(* ===== verification/QscCodegenTheory.v ===== *)
(** * Theory of the code generator

    It never panics: every jump that is patched at the end of a function is an
    instruction of the function with room for its target. *)

From stdpp Require Import strings.
From S2P Require Import Prelude Externals Genesis Wp QscTokens QvmMemory QvmGas QscAst QscCodegen.

Definition patchable (i : Instruction) : Prop := exists a b r, operand i = Some (a :: b :: r).
Definition jumps_ok (c : Codegen) : Prop :=
  Forall (fun j => exists i, cg_instructions c !! fst j = Some i /\ patchable i) (cg_unresolved_jumps c).

(** [m] keeps the jumps patchable, and does not panic. *)
Definition steady {A} (m : CG A) : Prop := forall c, jumps_ok c -> wp m (fun _ c' => jumps_ok c') c.

Lemma steady_ret {A} (a : A) : steady (ret a).
Proof. intros c Hc. by apply wp_ret. Qed.
Lemma steady_fail {A} e : steady (fail e : CG A).
Proof. intros c Hc. apply wp_fail. Qed.
Lemma steady_unsupported {A} w s : steady (unsupported w s : CG A).
Proof. apply steady_fail. Qed.
Lemma steady_bind {A B} (m : CG A) (k : A -> CG B) : steady m -> (forall a, steady (k a)) -> steady (bind m k).
Proof. intros Hm Hk c Hc. apply wp_bind. eapply wp_mono; [by apply Hm|]. intros a c' Hc'. by apply Hk. Qed.
Lemma steady_gets {A} (f : Codegen -> A) : steady (gets f).
Proof. intros c Hc. by apply wp_gets. Qed.
Lemma steady_modify f :
  (forall c, cg_instructions (f c) = cg_instructions c /\ cg_unresolved_jumps (f c) = cg_unresolved_jumps c) -> steady (modify f).
Proof. intros Hf c Hc. apply wp_modify. unfold jumps_ok. destruct (Hf c) as [-> ->]. done. Qed.
Lemma steady_for_each {A} (f : A -> CG unit) l : Forall (fun x => steady (f x)) l -> steady (for_each f l).
Proof. induction 1; simpl; [apply steady_ret|]. by apply steady_bind. Qed.

Lemma jumps_ok_app c i : jumps_ok c -> jumps_ok (set_instructions (cg_instructions c ++ [i]) c).
Proof. intros Hc. eapply Forall_impl; [exact Hc|]. intros [idx l] (j & Hj & Hp). exists j. split; [|done]. by apply lookup_app_l_Some. Qed.
Lemma steady_emit i : steady (emit i).
Proof. intros c Hc. by apply wp_modify, jumps_ok_app. Qed.
Lemma steady_branch o l : steady (emit_branch o l).
Proof.
  intros c Hc. unfold emit_branch. apply wp_bind, wp_modify. apply wp_modify. unfold jumps_ok. simpl. apply Forall_app. split.
  - eapply Forall_impl; [exact Hc|]. intros [idx l'] (j & Hj & Hp). exists j. split; [|done]. by apply lookup_app_l_Some.
  - apply Forall_singleton. simpl. eexists. split; [by apply list_lookup_middle|]. by eexists _, _, _.
Qed.

Create HintDb steady.
#[export] Hint Resolve steady_ret steady_fail steady_unsupported steady_gets steady_emit steady_branch : steady.
#[export] Hint Extern 1 (steady (modify _)) => apply steady_modify; intros; split; reflexivity : steady.
#[export] Hint Extern 1 (steady (emit_op _)) => apply steady_emit : steady.
#[export] Hint Extern 1 (steady (emit_push_u256 _)) => apply steady_emit : steady.
#[export] Hint Extern 1 (steady (emit_push_u32 _)) => apply steady_emit : steady.
#[export] Hint Extern 1 (steady (emit_load_local _)) => apply steady_emit : steady.
#[export] Hint Extern 1 (steady (emit_store_local _)) => apply steady_emit : steady.
#[export] Hint Extern 1 (steady (emit_jump _)) => apply steady_branch : steady.
#[export] Hint Extern 1 (steady (emit_jump_if_not _)) => apply steady_branch : steady.

Ltac sstep done_by :=
  cbv beta zeta;
  lazymatch goal with
  | |- steady (bind _ _) => apply steady_bind; [|intros ?]
  | |- steady (for_each _ _) => first [solve [eauto 1 with steady nocore]|apply steady_for_each]
  | |- Forall _ ?l => let x := fresh "x" in let IHl := fresh in induction l as [|x l IHl]; constructor; [|exact IHl]
  | |- forall _, _ => intros ?
  | |- steady (if ?b then _ else _) => destruct b
  | |- steady (match ?x with _ => _ end) => destruct x
  | |- steady _ => first [solve [eauto 1 with steady nocore]|done_by]
  end.

Lemma steady_fresh_label p : steady (fresh_label p).
Proof. unfold fresh_label. repeat sstep ltac:(fail). Qed.
Lemma steady_set_label l : steady (set_label l).
Proof. unfold set_label. repeat sstep ltac:(fail). Qed.
Lemma steady_declare n m : steady (declare n m).
Proof. unfold declare. repeat sstep ltac:(fail). Qed.
Lemma steady_fresh_local : steady fresh_local.
Proof. unfold fresh_local. repeat sstep ltac:(fail). Qed.
Lemma steady_element : steady emit_element.
Proof. unfold emit_element. repeat sstep ltac:(fail). Qed.
Lemma steady_path p s : steady (generate_path p s).
Proof. unfold generate_path. repeat sstep ltac:(fail). Qed.
Lemma steady_jump_out pick : steady (jump_out pick).
Proof. unfold jump_out. repeat sstep ltac:(fail). Qed.
Lemma steady_push_loop a b : steady (push_loop a b).
Proof. unfold push_loop. repeat sstep ltac:(fail). Qed.
Lemma steady_pop_loop : steady pop_loop.
Proof. unfold pop_loop. repeat sstep ltac:(fail). Qed.
Lemma steady_param p : steady (declare_param p).
Proof. destruct p as [? ? [? ? []] ?]; simpl; repeat sstep ltac:(apply steady_declare). Qed.
#[export] Hint Resolve steady_fresh_label steady_set_label steady_declare steady_fresh_local steady_element steady_path steady_jump_out
  steady_push_loop steady_pop_loop steady_param : steady.

(** ** Patching *)

Lemma resolve_steady js c :
  Forall (fun j => exists i, cg_instructions c !! fst j = Some i /\ patchable i) js ->
  wp (for_each resolve_jump js) (fun _ _ => True) c.
Proof.
  revert c. induction js as [|[idx l] js IH]; intros c Hj; [done|]. inversion Hj as [|? ? (i & Hi & (a & b & r & Hr)) Hjs]; subst.
  cbn [for_each]. apply wp_bind. unfold resolve_jump. apply wp_bind, wp_gets.
  destruct (cg_labels c !! l) as [target|]; [|by apply wp_ret, IH]. apply wp_bind, wp_gets, wp_bind. eapply wp_or_panic; [exact Hi|].
  apply wp_bind. eapply wp_or_panic; [by unfold patch; rewrite Hr|]. apply wp_modify, IH. simpl in Hi |- *.
  eapply Forall_impl; [exact Hjs|]. intros [idx' l'] (i' & Hi' & Hp). simpl in Hi' |- *. destruct (decide (idx' = idx)) as [->|].
  - eexists. rewrite list_lookup_insert_eq by (by eapply lookup_lt_Some). split; [done|]. 
    pose proof (length_to_be 2 (Z.of_nat target)). unfold patchable. simpl. destruct (to_be 2 (Z.of_nat target)) as [|x [|y [|]]]; try done. by eexists _, _, _.
  - exists i'. by rewrite list_lookup_insert_ne.
Qed.
Lemma steady_resolve : steady resolve_jumps.
Proof.
  intros c Hc. unfold resolve_jumps. apply wp_bind, wp_gets, wp_bind. eapply wp_mono; [by apply resolve_steady|]. intros ? c' _.
  apply wp_modify. constructor.
Qed.
Lemma steady_reset : steady (modify reset_function).
Proof. intros c _. apply wp_modify. constructor. Qed.
#[export] Hint Resolve steady_resolve steady_reset : steady.

(** ** Generation *)

Section generation.
Context `{B : Blake3, HD : HexDecode}.

Lemma steady_literal l : steady (generate_literal l).
Proof.
  destruct l; cbn [generate_literal]; try apply steady_emit. apply steady_for_each, Forall_forall. intros x _. apply steady_emit.
Qed.
#[local] Hint Resolve steady_literal : steady.

Ltac sopen := unfold generate_binary, generate_assignment, generate_call, generate_fields, generate_if, generate_for, generate_while,
  generate_loop, generate_local.

Fixpoint steady_expr (e : Expr) : steady (generate_expr e)
with steady_block (b : Block) : steady (generate_block b)
with steady_stmt (s : Stmt) : steady (generate_stmt s).
Proof.
  - destruct e as [id span kind]. destruct kind; simpl; sopen; repeat sstep ltac:(first [apply steady_expr|apply steady_block]).
  - destruct b as [id span stmts]. simpl. repeat sstep ltac:(apply steady_stmt).
  - destruct s as [id span kind]. destruct kind; simpl; sopen; repeat sstep ltac:(apply steady_expr).
Qed.
#[local] Hint Resolve steady_block : steady.

Lemma steady_function f : steady (generate_function f).
Proof. destruct f as [? ? [? ? ? [] ? ? params ?] body ?]. simpl. repeat sstep ltac:(fail). Qed.
Lemma steady_constructor f : steady (generate_constructor f).
Proof. destruct f. simpl. repeat sstep ltac:(fail). Qed.
#[local] Hint Resolve steady_function steady_constructor : steady.
Lemma steady_constructors items code : steady (constructor_items items code).
Proof. revert code. induction items as [|[] items IH]; intros code; simpl; repeat sstep ltac:(apply IH). Qed.
Lemma steady_functions items fs : steady (function_items items fs).
Proof. revert fs. induction items as [|[] items IH]; intros fs; simpl; repeat sstep ltac:(apply IH). Qed.
#[local] Hint Resolve steady_constructors steady_functions : steady.
Lemma steady_contract c : steady (generate_contract c).
Proof.
  destruct c. simpl. repeat sstep ltac:(fail). unfold layout_item. repeat sstep ltac:(fail).
Qed.
#[local] Hint Resolve steady_contract : steady.
Lemma steady_items items cs : steady (generate_items items cs).
Proof. revert cs. induction items as [|[] items IH]; intros cs; simpl; repeat sstep ltac:(apply IH). Qed.

Lemma generate_total file : match generate file with Ok _ | Err _ => True | _ => False end.
Proof.
  unfold generate. pose proof (steady_items (sf_items file) [] codegen_new) as Hs. unfold wp in Hs.
  specialize (Hs (Forall_nil_2 _)). destruct (generate_items _ _ _) as [[]]; done.
Qed.
End generation.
##############################
EXERCISE DESCRIPTION
Up to and including the line with "(forall c, cg_instructions", repeat the data exactly, starting from its first line; nothing else belongs in the response.

ANSWER BELOW
(* ===== verification/QscCodegenTheory.v ===== *)
(** * Theory of the code generator

    It never panics: every jump that is patched at the end of a function is an
    instruction of the function with room for its target. *)

From stdpp Require Import strings.
From S2P Require Import Prelude Externals Genesis Wp QscTokens QvmMemory QvmGas QscAst QscCodegen.

Definition patchable (i : Instruction) : Prop := exists a b r, operand i = Some (a :: b :: r).
Definition jumps_ok (c : Codegen) : Prop :=
  Forall (fun j => exists i, cg_instructions c !! fst j = Some i /\ patchable i) (cg_unresolved_jumps c).

(** [m] keeps the jumps patchable, and does not panic. *)
Definition steady {A} (m : CG A) : Prop := forall c, jumps_ok c -> wp m (fun _ c' => jumps_ok c') c.

Lemma steady_ret {A} (a : A) : steady (ret a).
Proof. intros c Hc. by apply wp_ret. Qed.
Lemma steady_fail {A} e : steady (fail e : CG A).
Proof. intros c Hc. apply wp_fail. Qed.
Lemma steady_unsupported {A} w s : steady (unsupported w s : CG A).
Proof. apply steady_fail. Qed.
Lemma steady_bind {A B} (m : CG A) (k : A -> CG B) : steady m -> (forall a, steady (k a)) -> steady (bind m k).
Proof. intros Hm Hk c Hc. apply wp_bind. eapply wp_mono; [by apply Hm|]. intros a c' Hc'. by apply Hk. Qed.
Lemma steady_gets {A} (f : Codegen -> A) : steady (gets f).
Proof. intros c Hc. by apply wp_gets. Qed.
Lemma steady_modify f :
  (forall c, cg_instructions (f c) = cg_instructions c /\ cg_unresolved_jumps (f c) = cg_unresolved_jumps c) -> steady (modify f).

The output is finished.